Ignatieff was born into history, and has the regal bearing one would expect of a man of his lineage. Ignatieff the politician is natural. Ignatieff as policymaker is a question mark. His latest book, True Patriot Love (released on the eve of the Liberal Leadership Convention), is full of illustrious talk of nation-building and the meaning of Canadian identity, but absent from the book’s elegant prose are any mention of the recession, the environment, or the failures of the Harper Government. True Patriot Love is, by its own declaration, a family memoir and not a piece of pre-campaign literature such as Barack Obama’s treatise The Audacity of Hope—a discussion of national identity in the tradition of Ignatieff’s past work on ethnic nationalism, interwoven with his passion for studying his family. This does little to offset the Liberal leader’s remarkable blankness, as the national press has observed. The Globe and Mail, for one, dismissed the book as “a shameless attempt to promote [Ignatieff’s] apparently unquestionable Canadian pedigree.”

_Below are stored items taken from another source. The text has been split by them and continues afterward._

(** [COptCCParams(vch)] over the memory [p0]: the members are not initialised, so those it does not
    set keep what the memory holds ([p0] has empty vectors). *)
Definition COptCCParams_of (p0 : COptCCParams) (vch : valtype) : COptCCParams :=
  if negb (size vch >? 1) then p0
  else
    let '(valid, data) := params_loop (length vch) [] vch in
    match valid, data with
    | true, param :: rest =>
        match param with
        | [version; evalCode; m; n] =>
            if negb (version =? CC_VERSION) || negb (m =? 1) || (negb (n =? 1) && negb (n =? 2)) || (size data <=? n)
            then {| cp_version := 0; cp_evalCode := evalCode; cp_m := m; cp_n := n;
                    cp_vKeys := cp_vKeys p0; cp_vData := cp_vData p0 |}
            else
              let '(keys, ok) := load_keys (take (Z.to_nat n) rest) [] in
              if ok
              then {| cp_version := version; cp_evalCode := evalCode; cp_m := m; cp_n := n;
                      cp_vKeys := keys; cp_vData := drop (Z.to_nat n) rest |}
              else {| cp_version := 0; cp_evalCode := evalCode; cp_m := m; cp_n := n; cp_vKeys := keys; cp_vData := [] |}
        | _ => {| cp_version := 0; cp_evalCode := cp_evalCode p0; cp_m := cp_m p0; cp_n := cp_n p0;
                  cp_vKeys := cp_vKeys p0; cp_vData := cp_vData p0 |}
        end
    | _, _ => p0
    end.

(** [AsVector()] *)
Definition AsVector (p : COptCCParams) : valtype :=
  let s := CScript.push_data [] [cp_version p; cp_evalCode p; cp_n p; cp_m p] in
  let s := fold_left (fun s k => CScript.push_data s (CPubKey.data k)) (cp_vKeys p) s in
  fold_left (fun s d => CScript.push_data s d) (cp_vData p) s.

(** ** Templates *)

Definition IsSmallInteger (op : opcodetype) : bool := op_le OP_1 op && op_le op OP_16.

(** [MatchPayToPubkey]: the key, when it matches. *)
Definition MatchPayToPubkey (s : script) : option valtype :=
  if (size s =? PUBLIC_KEY_SIZE + 2) && (at_ s 0 =? PUBLIC_KEY_SIZE) && (List.last s 0 =? opcode OP_CHECKSIG) then
    let pubkey := take 65 (drop 1 s) in if CPubKey.ValidSize pubkey then Some pubkey else None
  else if (size s =? COMPRESSED_PUBLIC_KEY_SIZE + 2) && (at_ s 0 =? COMPRESSED_PUBLIC_KEY_SIZE) &&
          (List.last s 0 =? opcode OP_CHECKSIG) then
    let pubkey := take 33 (drop 1 s) in if CPubKey.ValidSize pubkey then Some pubkey else None
  else None.

Definition MatchPayToPubkeyHash (s : script) : option valtype :=
  if (size s =? 25) && (at_ s 0 =? opcode OP_DUP) && (at_ s 1 =? opcode OP_HASH160) && (at_ s 2 =? 20) &&
     (at_ s 23 =? opcode OP_EQUALVERIFY) && (at_ s 24 =? opcode OP_CHECKSIG)
  then Some (take 20 (drop 3 s)) else None.

(** The loop over the keys: the keys, and the opcode and the position it stops at. *)
Fixpoint keys_loop (fuel : nat) (pubkeys : list valtype) (it : script) : list valtype * opcodetype * script :=
  let r := CScript.GetOp2 it in
  match fuel with
  | S f =>
      if go_ret r && CPubKey.ValidSize (go_data r) then keys_loop f (pubkeys ++ [go_data r]) (go_pc r)
      else (pubkeys, go_op r, go_pc r)
  | O => (pubkeys, go_op r, go_pc r)
  end.

(** [MatchMultisig]: the number of signatures and the keys.  [DecodeOP_N] does not assert here. *)
Definition MatchMultisig (s : script) : option (Z * list valtype) :=
  if (size s <? 1) || negb (List.last s 0 =? opcode OP_CHECKMULTISIG) then None
  else
    let r := CScript.GetOp2 s in
    if negb (go_ret r) || negb (IsSmallInteger (go_op r)) then None
    else
      let required := default 0 (DecodeOP_N (go_op r)) in
      let '(pubkeys, op, it) := keys_loop (length s) [] (go_pc r) in
      if negb (IsSmallInteger op) then None
      else
        let keys := default 0 (DecodeOP_N op) in
        if negb (size pubkeys =? keys) || (keys <? required) then None
        else if size it =? 1 then Some (required, pubkeys) else None.

Definition GetTxnOutputType (t : txnouttype) : string :=
  match t with
  | TX_NONSTANDARD => "nonstandard" | TX_PUBKEY => "pubkey" | TX_PUBKEYHASH => "pubkeyhash"
  | TX_SCRIPTHASH => "scripthash" | TX_MULTISIG => "multisig" | TX_NULL_DATA => "nulldata"
  | TX_CRYPTOCONDITION => "cryptocondition"
  end%string.

Section Solver.
Context {R : ConditionReader}.
(** [IsCryptoConditionsEnabled()], [komodo_is_vSolutionsFixActive()], the relay policy and the memory
    that [COptCCParams] objects are made in. *)
Context (ccEnabled vSolutionsFix fAcceptDatacarrier : bool) (nMaxDatacarrierBytes : Z) (p0 : COptCCParams).

(** [MayAcceptCryptoCondition()] *)
Definition MayAcceptCryptoCondition (s : script) : bool :=
  let r := CScript.GetOp2 s in
  if negb (go_ret r) then false
  else if negb (op_lt OP_0 (go_op r) && op_lt (go_op r) OP_PUSHDATA1) then false
  else match cc_readConditionBinary (go_data r) with
       | None => false
       | Some cond => IsSupportedCryptoCondition cond
       end.

(** The solutions of a crypto-condition output: its hash, and before the fix the keys of its
    parameters. *)
Definition cc_solutions (sub : script) (vParams : list valtype) : list valtype :=
  Hash160 sub ::
  (if negb vSolutionsFix then
     match vParams with
     | [] => []
     | v :: _ => let cp := COptCCParams_of p0 v in
                 if cp_IsValid cp then map CPubKey.data (cp_vKeys cp) else []
     end
   else []).

(** The templates that are tried once the special kinds are excluded. *)
Definition solve_template (s : script) : bool * txnouttype * list valtype :=
  match MatchPayToPubkey s with
  | Some data => (true, TX_PUBKEY, [data])
  | None =>
    match MatchPayToPubkeyHash s with
    | Some data => (true, TX_PUBKEYHASH, [data])
    | None =>
      match MatchMultisig s with
      | Some (required, keys) => (true, TX_MULTISIG, [u8 required] :: keys ++ [[u8 (size keys)]])
      | None => (false, TX_NONSTANDARD, [])
      end
    end
  end.

(** [Solver(scriptPubKey, typeRet, vSolutionsRet)]; [typeRet] keeps its value when a crypto-condition
    is refused. *)
Definition Solver (typeRet : txnouttype) (s : script) : bool * txnouttype * list valtype :=
  if IsPayToScriptHash s then (true, TX_SCRIPTHASH, [take 20 (drop 2 s)])
  else if (size s >=? 1) && (at_ s 0 =? opcode OP_RETURN) && IsPushOnly (drop 1 s) then (true, TX_NULL_DATA, [])
  else
    match (if ccEnabled then IsPayToCryptoCondition s else None) with
    | Some (sub, vParams) =>
        if MayAcceptCryptoCondition s then (true, TX_CRYPTOCONDITION, cc_solutions sub vParams)
        else (false, typeRet, [])
    | None => solve_template s
    end.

This frustration is shared by many of the political commentators in Ottawa: apart from demands that the government institute a national standard for Employment Insurance and several more minor policies, Ignatieff has yet to release an alternative platform. The pundits in the national press are essentially correct in this regard—the Ignatieff Liberals have yet to reveal themselves outside of the abstract—but this may be indicative of a calculated strategy and not a lack of vision.

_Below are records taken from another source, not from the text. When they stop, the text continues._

Lemma read_script s s0 rest : script_wf s -> Unserialize vch0 s0 (Serialize vch0 s ++ rest) = Some (s, rest).
Proof.
  intros Hs. unfold Unserialize, Serialize. destruct (Compress vch0 s) as [out|] eqn:Ec.
  - apply Compress_special, Decompress_special in Ec as (b & x & -> & Hb & Hx & Hd). cbn [app].
    unfold nSpecialScripts in Hb. erewrite rbind_ok by (apply ReadVarInt_small; lia).
    destruct (Z.ltb_spec b nSpecialScripts); [|unfold nSpecialScripts in *; lia].
    erewrite rbind_ok by (by apply read_bytes_app). by rewrite Hd.
  - unfold script_wf, MAX_SCRIPT_SIZE in Hs. pose proof (size_nonneg s). unfold nSpecialScripts.
    rewrite uwrap_small by lia. rewrite <- app_assoc. erewrite rbind_ok by (apply ReadVarInt_WriteVarInt; lia).
    destruct (Z.ltb_spec (size s + 6) 6); [lia|]. cbv zeta. unfold MAX_SCRIPT_SIZE. rewrite Z.gtb_ltb.
    destruct (Z.ltb_spec 10000 (size s + 6 - 6)); [lia|]. apply read_bytes_app. unfold size. lia.
Qed.

(** A longer script comes back as [OP_RETURN], after what was there: what cannot be spent. *)
Lemma read_long_script s s0 rest : MAX_SCRIPT_SIZE < size s < 2 ^ 31 ->
  Unserialize vch0 s0 (Serialize vch0 s ++ rest) = Some (s0 ++ [opcode OP_RETURN], rest).
Proof.
  intros Hs. unfold MAX_SCRIPT_SIZE in Hs. unfold Unserialize, Serialize, nSpecialScripts.
  destruct (Compress vch0 s) as [out|] eqn:Ec.
  { exfalso. revert Hs. apply Compress_special in Ec as [h Hl|h Hl|b x Hb Hl|x y p Hx Hy Hp]; intros Hs.
    - revert Hs. pattern h. apply (list_of_20 _ _ Hl). by intros ???????????????????? [Hs _].
    - revert Hs. pattern h. apply (list_of_20 _ _ Hl). by intros ???????????????????? [Hs _].
    - unfold key_script, push_ops in Hs. rewrite push_short in Hs by (rewrite size_cons; unfold size; lia).
      unfold size in Hs. cbn [length app] in Hs. rewrite length_app, Hl in Hs. cbn in Hs. lia.
    - assert (size (4 :: x ++ y) = 65) as Hk by (unfold size; cbn [length]; by rewrite length_app, Hx, Hy).
      unfold key_script, push_ops in Hs. rewrite push_short in Hs by lia. rewrite Hk in Hs.
      unfold size in *. cbn [length app] in *. rewrite !length_app, Hx, Hy in Hs. cbn in Hs. lia. }
  rewrite uwrap_small by lia. rewrite <- app_assoc. erewrite rbind_ok by (apply ReadVarInt_WriteVarInt; lia).
  destruct (Z.ltb_spec (size s + 6) 6); [lia|]. cbv zeta. unfold MAX_SCRIPT_SIZE. rewrite Z.gtb_ltb.
  destruct (Z.ltb_spec 10000 (size s + 6 - 6)); [|lia]. replace (size s + 6 - 6) with (size s) by lia.
  unfold ignore. rewrite swrap_small by lia. destruct (Z.ltb_spec (size s) 0); [lia|].
  erewrite rbind_ok; [done|]. erewrite rbind_ok by (by apply read_bytes_app). done.
Qed.
(* ===== verification/Coins.v ===== *)
(** * Coins: [src/src/coins.h] and [coins.cpp]
    The unspent outputs of a transaction ([CCoins]) and the views of the set of all of them:
    [CoinsView] is the class of what a view offers, [CCoinsViewCache] the cache in front of another
    view.  The methods of a view that are [const] in the code still fill caches, so every method
    returns the new state.  The two kinds of anchors and nullifiers (Sprout and Sapling) have the
    same code twice; here it is once, indexed by [ShieldedType].  A method that fails an assertion
    is [None].  The commitment trees are a type [Tree] with their root, and the memory sizes of
    objects are arguments. *)
From stdpp Require Import gmap.
From S2P Require Import Prelude Uint256 Script Serialize Amount Transaction.

Abbreviation uint256 := (list Z) (only parsing).

(** ** Unspent outputs of a transaction *)

Record CCoins := { cc_fCoinBase : bool; cc_vout : list CTxOut; cc_nHeight : Z; cc_nVersion : Z }.

(** [CCoins()] and [Clear()] *)
Definition CCoins_empty : CCoins := {| cc_fCoinBase := false; cc_vout := []; cc_nHeight := 0; cc_nVersion := 0 |}.

Definition with_vout (c : CCoins) (v : list CTxOut) : CCoins :=
  {| cc_fCoinBase := cc_fCoinBase c; cc_vout := v; cc_nHeight := cc_nHeight c; cc_nVersion := cc_nVersion c |}.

Curiously enough, Ignatieff laid a similar charge against Pierre Trudeau in his youth. Writing in The Varsity in 1968, he says:

“My trouble is that I’m tired of talking about Trudeau, but somehow can’t seem to stop. Anyone who went to the convention or who worked in the election has discussed The Wit, The Charm, The Elegance, The Arrogance, The Just Society, The Women-In-His-Life themes for about 8 months…

I know why I can’t stop playing Trudeau-scan. He always wins. He remains inscrutable after eight months under the hot klieg lights of innumerable ‘InsightProbeAnalysisTheWayIt IsHere’sTheRealMan’ interviews. But we have probably been going about it the wrong way. Instead of attempting to rip off the inscrutable mask in search of the ‘real’ man beneath, we should accept the mask as part of the real. We should accept his inscrutability as the one solid piece of personal data upon which to base further analysis. We should regard the fact that we know nothing about him as significant.”

Ignatieff’s friend Bob Rae (who at the time attended University College) disagreed, writing in the same issue: “But the victory of style has been an empty, if not totally disillusioning one. The conservatism and legalism of this swinging new government have become an almost unbearable reality.” Just as some today maintain that the Obama presidency will be a triumph of rhetoric over substance, Rae viewed Trudeau’s perceived mysteriousness not as a great strength but as a sinister flaw. Whether Rae was right or wrong in this regard, Trudeau’s strategy made him one of the most successful and resilient political figures in Canadian history.

Return of the king

The ascendance of Michael Ignatieff to the podium at the Liberal Convention on May 2 marked a new era for the party. Gone was the tribalism that kept it divided under Chrétien and Martin, gone were the leadership posters and delegate blocs of 2006, and gone was the sense of abject frustration felt under Dion. The Harper government, suffering from its self-inflicted wounds, is seeing its support at an all-time low. Ignatieff, on the other hand, has shown great competence in reconciling and rebuilding the Liberal Party. In allowing his Newfoundland MPs to vote against the Conservative budget, he revealed his capacity for moderation and compromise. By not forcing an immediate election he has shown shrewd political judgement. Unlike John Turner and Paul Martin, he has ascended to leadership with a clean slate. And like Trudeau, he wears an “inscrutable mask.”

Since all three opposition parties must vote against the government to bring it down, an election might occur at any time. It could strike during the summer or elude us until fall, winter, or spring. Whatever the political climate of the next few months turns out to be, Canada’s latest enigmatic politician is poised to play a vital role in this country’s future.